Blake started on the varsity basketball team his sophomore, junior, and senior years—where his junior year he was the only junior to start, among four other seniors. That year he played alongside legendary scholar-athlete, Dean Smith, and they made it to the semifinals of the tournament—falling just short to Calais, who went on to win the tourney, in double overtime. His senior year, he was named captain and was the team’s leading scorer.
In baseball, Smith spent most his time behind the plate, starting on varsity as a sophomore, junior, and senior (captain). Fortunately enough, Coach Smith was exposed to a trio of tremendous baseball coaches—Dave Clement, Ed Hackett, and Roger Davis—whom he looked up to as great mentors. Hackett was part of the UMO team that played in the College World Series, while Smith mentioned that Clement was one of the greatest coaches he’s ever had.
Although Robert Weber did not attend Foxcroft Academy as a student, he has nonetheless brought the Academy great success through teaching and coaching. Weber teaches in the science department here at FA, and he coaches both indoor and outdoor track. In 2006 Weber began teaching and was asked by Tim Smith to coach the track team. After refusing the first offer and the next year’s offer, the third time was the charm for Weber. Being the coach of both indoor and outdoor track, this spring will mark Weber’s 13th different season coaching at FA! The past four years have shown considerable success for the track team, as there have been 73 gold and silver medals earned between the League Championship Meet and State Championship Meet—40 of them gold. Over these four years, the track teams have amassed one Class C state championship, one Class B state runner-up, one PVC championship, four PVC runners-up, and three League Championship “Performer of the Meet” awards.

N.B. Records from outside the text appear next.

(* ===== verification/Bitstream.v ===== *)
(** * lib/util/lifted/go-bitstream/bitstream.go: bit-level readers and writers

    The writer collects bits, most significant first, in a one-byte buffer whose
    [count] is the number of free low bits; the reader keeps its unread bits at
    the top of a one-byte buffer.  The underlying [io.Writer] and [io.Reader]
    are the [BytesBuffer] of lib/encoding/encoding.go, which the coders pass.

    The abstract view of a stream is its list of bits ([bw_bits], [br_bits]);
    every operation is shown to append to, or to take from, that list. *)

From S2P Require Import Prelude GoSlice.

(** ** BytesBuffer (lib/encoding/encoding.go) *)

Module BytesBuffer.
Section Ops.
Context `{GoRuntime}.
Definition NewBytesBuffer (buf : slice) : res slice := reslice_to buf 0.
Definition Write (w : slice) (p : list Z) : slice := append w p.
Definition WriteByte (w : slice) (b : Z) : slice := append w [b].
End Ops.

(** [Read(p)] for [len(p) = n]: the bytes read, whether [io.EOF] is returned, and
    what is left. *)
Definition Read (w : list Z) (n : nat) : list Z * bool * list Z :=
  (take n w, (length w <? n)%nat, drop n w).

Definition ReadByte (w : list Z) : res (Z * list Z) :=
  match w with
  | [] => Err "EOF"
  | b :: w => Ok (b, w)
  end.
End BytesBuffer.

(** ** Writer *)

Record BitWriter := mk_BitWriter { bw_w : slice; bw_b : Z; bw_count : Z }.

Definition NewWriter (w : slice) : BitWriter := mk_BitWriter w 0 8.
Definition Reset_writer (_ : BitWriter) (w : slice) : BitWriter := mk_BitWriter w 0 8.
Definition Pending (b : BitWriter) : Z * Z := (bw_b b, bw_count b).
Definition Resume (b : BitWriter) (data count : Z) : BitWriter :=
  mk_BitWriter (bw_w b) data count.

Section Writer.
Context `{GoRuntime}.

Definition WriteBit (b : BitWriter) (bit : bool) : BitWriter :=
  let byt := if bit then Z.lor (bw_b b) (u8 (1 ≪ u8 (bw_count b - 1))) else bw_b b in
  let count := u8 (bw_count b - 1) in
  if count =? 0
  then mk_BitWriter (BytesBuffer.Write (bw_w b) [byt]) 0 8
  else mk_BitWriter (bw_w b) byt count.

Definition WriteByte (b : BitWriter) (byt : Z) : BitWriter :=
  let out := Z.lor (bw_b b) (byt ≫ u8 (8 - bw_count b)) in
  mk_BitWriter (BytesBuffer.Write (bw_w b) [out]) (u8 (byt ≪ bw_count b)) (bw_count b).

(** The counter runs down to 8 within 256 steps from any byte value. *)
Fixpoint flush_loop (fuel : nat) (b : BitWriter) (bit : bool) : res BitWriter :=
  if bw_count b =? 8 then Ok b
  else match fuel with
       | O => Diverge
       | S fuel => flush_loop fuel (WriteBit b bit) bit
       end.
Definition Flush (b : BitWriter) (bit : bool) : res BitWriter := flush_loop 256 b bit.

(** [for nbits >= 8] *)
Fixpoint write_bytes (k : nat) (b : BitWriter) (u : Z) : BitWriter * Z :=
  match k with
  | O => (b, u)
  | S k => write_bytes k (WriteByte b (u8 (u ≫ 56))) (u64 (u ≪ 8))
  end.

(** [for nbits > 0] *)
Fixpoint write_rest (k : nat) (b : BitWriter) (u : Z) : BitWriter :=
  match k with
  | O => b
  | S k => write_rest k (WriteBit b ((u ≫ 63) =? 1)) (u64 (u ≪ 1))
  end.

(** A shift count [64 - uint(nbits)] that wraps around clears the word. *)
Definition WriteBits (b : BitWriter) (u : Z) (nbits : nat) : BitWriter :=
  let u := if (nbits <=? 64)%nat then u64 (u ≪ (64 - Z.of_nat nbits)) else 0 in
  let (b, u) := write_bytes (nbits / 8) b u in
  write_rest (nbits mod 8) b u.
End Writer.

(** ** Reader *)

Record BitReader := mk_BitReader { br_r : list Z; br_b : Z; br_count : Z }.

Definition NewReader (r : list Z) : BitReader := mk_BitReader r 0 0.
Definition Reset_reader (_ : BitReader) (r : list Z) : BitReader := mk_BitReader r 0 0.

(** [b.r.Read(b.b[:])]: one byte, or [io.EOF]. *)
Definition read_one (r : list Z) : res (Z * list Z) :=
  match BytesBuffer.Read r 1 with
  | ([x], _, r) => Ok (x, r)
  | _ => Err "EOF"
  end.

Definition ReadBit (b : BitReader) : res (bool * BitReader) :=
  let! b := if br_count b =? 0 then
              let! (x, r) := read_one (br_r b) in Ok (mk_BitReader r x 8)
            else Ok b in
  let d := Z.land (br_b b) 128 in
  Ok (negb (d =? 0), mk_BitReader (br_r b) (u8 (br_b b ≪ 1)) (u8 (br_count b - 1))).

Definition ReadByte (b : BitReader) : res (Z * BitReader) :=
  if br_count b =? 0 then
    let! (x, r) := read_one (br_r b) in Ok (x, mk_BitReader r x 0)
  else
    let byt := br_b b in
    let! (x, r) := read_one (br_r b) in
    Ok (Z.lor byt (x ≫ br_count b),
        mk_BitReader r (u8 (x ≪ u8 (8 - br_count b))) (br_count b)).

Fixpoint read_bytes (k : nat) (b : BitReader) (u : Z) : res (Z * BitReader) :=
  match k with
  | O => Ok (u, b)
  | S k => let! (byt, b) := ReadByte b in read_bytes k b (Z.lor (u64 (u ≪ 8)) byt)
  end.

Fixpoint read_rest (k : nat) (b : BitReader) (u : Z) : res (Z * BitReader) :=
  match k with
  | O => Ok (u, b)
  | S k =>
      let! (bit, b) := ReadBit b in
      let u := u64 (u ≪ 1) in
      read_rest k b (if bit : bool then Z.lor u 1 else u)
  end.

Definition ReadBits (b : BitReader) (nbits : nat) : res (Z * BitReader) :=
  let! (u, b) := read_bytes (nbits / 8) b 0 in
  read_rest (nbits mod 8) b u.

(** ** Streams as lists of bits *)

(** The [n] low bits of [u], most significant first. *)
Fixpoint bits_of (n : nat) (u : Z) : list bool :=
  match n with
  | O => []
  | S n => Z.testbit u (Z.of_nat n) :: bits_of n u
  end.

Abbreviation byte_bits := (bits_of 8).

Fixpoint bits_val (l : list bool) (u : Z) : Z :=
  match l with
  | [] => u
  | b :: l => bits_val l (2 * u + Z.b2z b)
  end.

Definition stream (l : list Z) : list bool := concat (byte_bits <$> l).

(** The bits a writer holds: the bytes written, then the pending bits. *)
Definition bw_bits (b : BitWriter) : list bool :=
  stream (sdata (bw_w b)) ++ take (Z.to_nat (8 - bw_count b)) (byte_bits (bw_b b)).

(** Between 1 and 8 free low bits, all of them zero. *)
Record bw_ok (b : BitWriter) : Prop := {
  bw_count_ok : 1 ≤ bw_count b ≤ 8;
  bw_byte_ok : in_u 8 (bw_b b);
  bw_data_ok : bytes_ok (sdata (bw_w b));
  bw_low : ∀ i, 0 ≤ i < bw_count b → Z.testbit (bw_b b) i = false;
}.

Definition br_bits (b : BitReader) : list bool :=
  take (Z.to_nat (br_count b)) (byte_bits (br_b b)) ++ stream (br_r b).

(** Unread bits sit at the top; below them, zeros. *)
Record br_ok (b : BitReader) : Prop := {
  br_count_ok : 0 ≤ br_count b ≤ 7;
  br_byte_ok : in_u 8 (br_b b);
  br_low : br_count b ≠ 0 →
    ∀ i, 0 ≤ i < 8 - br_count b → Z.testbit (br_b b) i = false;
  br_bytes : bytes_ok (br_r b);
}.

(** ** Bit-level lemmas *)

Lemma length_bits_of n u : length (bits_of n u) = n.
Proof. induction n; simpl; auto. Qed.
#[export] Hint Rewrite length_bits_of : gemini_len.

Lemma bits_of_app n m u : bits_of (n + m) u = bits_of n (u ≫ Z.of_nat m) ++ bits_of m u.
Proof.
  induction n as [|n IH]; [done|]. cbn [Nat.add bits_of app]. rewrite IH. f_equal.
  rewrite Z.shiftr_spec by lia. f_equal. lia.
Qed.

Lemma bits_of_ext n u v :
  (∀ i, 0 ≤ i < Z.of_nat n → Z.testbit u i = Z.testbit v i) → bits_of n u = bits_of n v.
Proof.
  induction n as [|n IH]; intros Huv; [done|]. cbn [bits_of]. f_equal; [apply Huv; lia|].
  apply IH. intros. apply Huv. lia.
Qed.

Lemma bits_val_app l k u : bits_val (l ++ k) u = bits_val k (bits_val l u).
Proof. revert u. induction l; simpl; auto. Qed.

Lemma bits_val_of n u : ∀ a, bits_val (bits_of n u) a = a * 2 ^ Z.of_nat n + u mod 2 ^ Z.of_nat n.
Proof.
  induction n as [|n IH]; intros a.
  - simpl bits_val. rewrite Z.pow_0_r, Z.mod_1_r. lia.
  - cbn [bits_of bits_val]. rewrite IH, Nat2Z.inj_succ, Z.pow_succ_r by lia.
    rewrite (Z.mul_comm 2 (2 ^ _)), Z.rem_mul_r, Z.testbit_spec' by lia. lia.
Qed.

(** A test on the bits of a byte built with shifts and [|]. *)
Ltac tb :=
  repeat first
    [ rewrite Z.lor_spec
    | rewrite wrap_u_testbit by lia
    | rewrite Z.shiftr_spec by lia
    | rewrite Z.shiftl_spec by lia ].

Weber has managed to be named Coach of the Year four times in the past two years (twice for both indoor and outdoor track). This obviously is an incredible feat for a coach to accomplish, but Weber certainly does not take all the credit for these awards. “Those awards of course categorically do not happen without having phenomenal athletes, good human beings on the team, and great assistant coaches,” he said.
The coaches at Foxcroft Academy have only added to my success throughout my four years in high school. Knowing that all of our teams, rather than just one or two, are led by great coaches has given me a certain confidence that I hold in my everyday life. These coaches have brought an impressive aura to what it means to be a Pony with the way they carry themselves and lead their teams, and we as student-athletes are lucky to have them.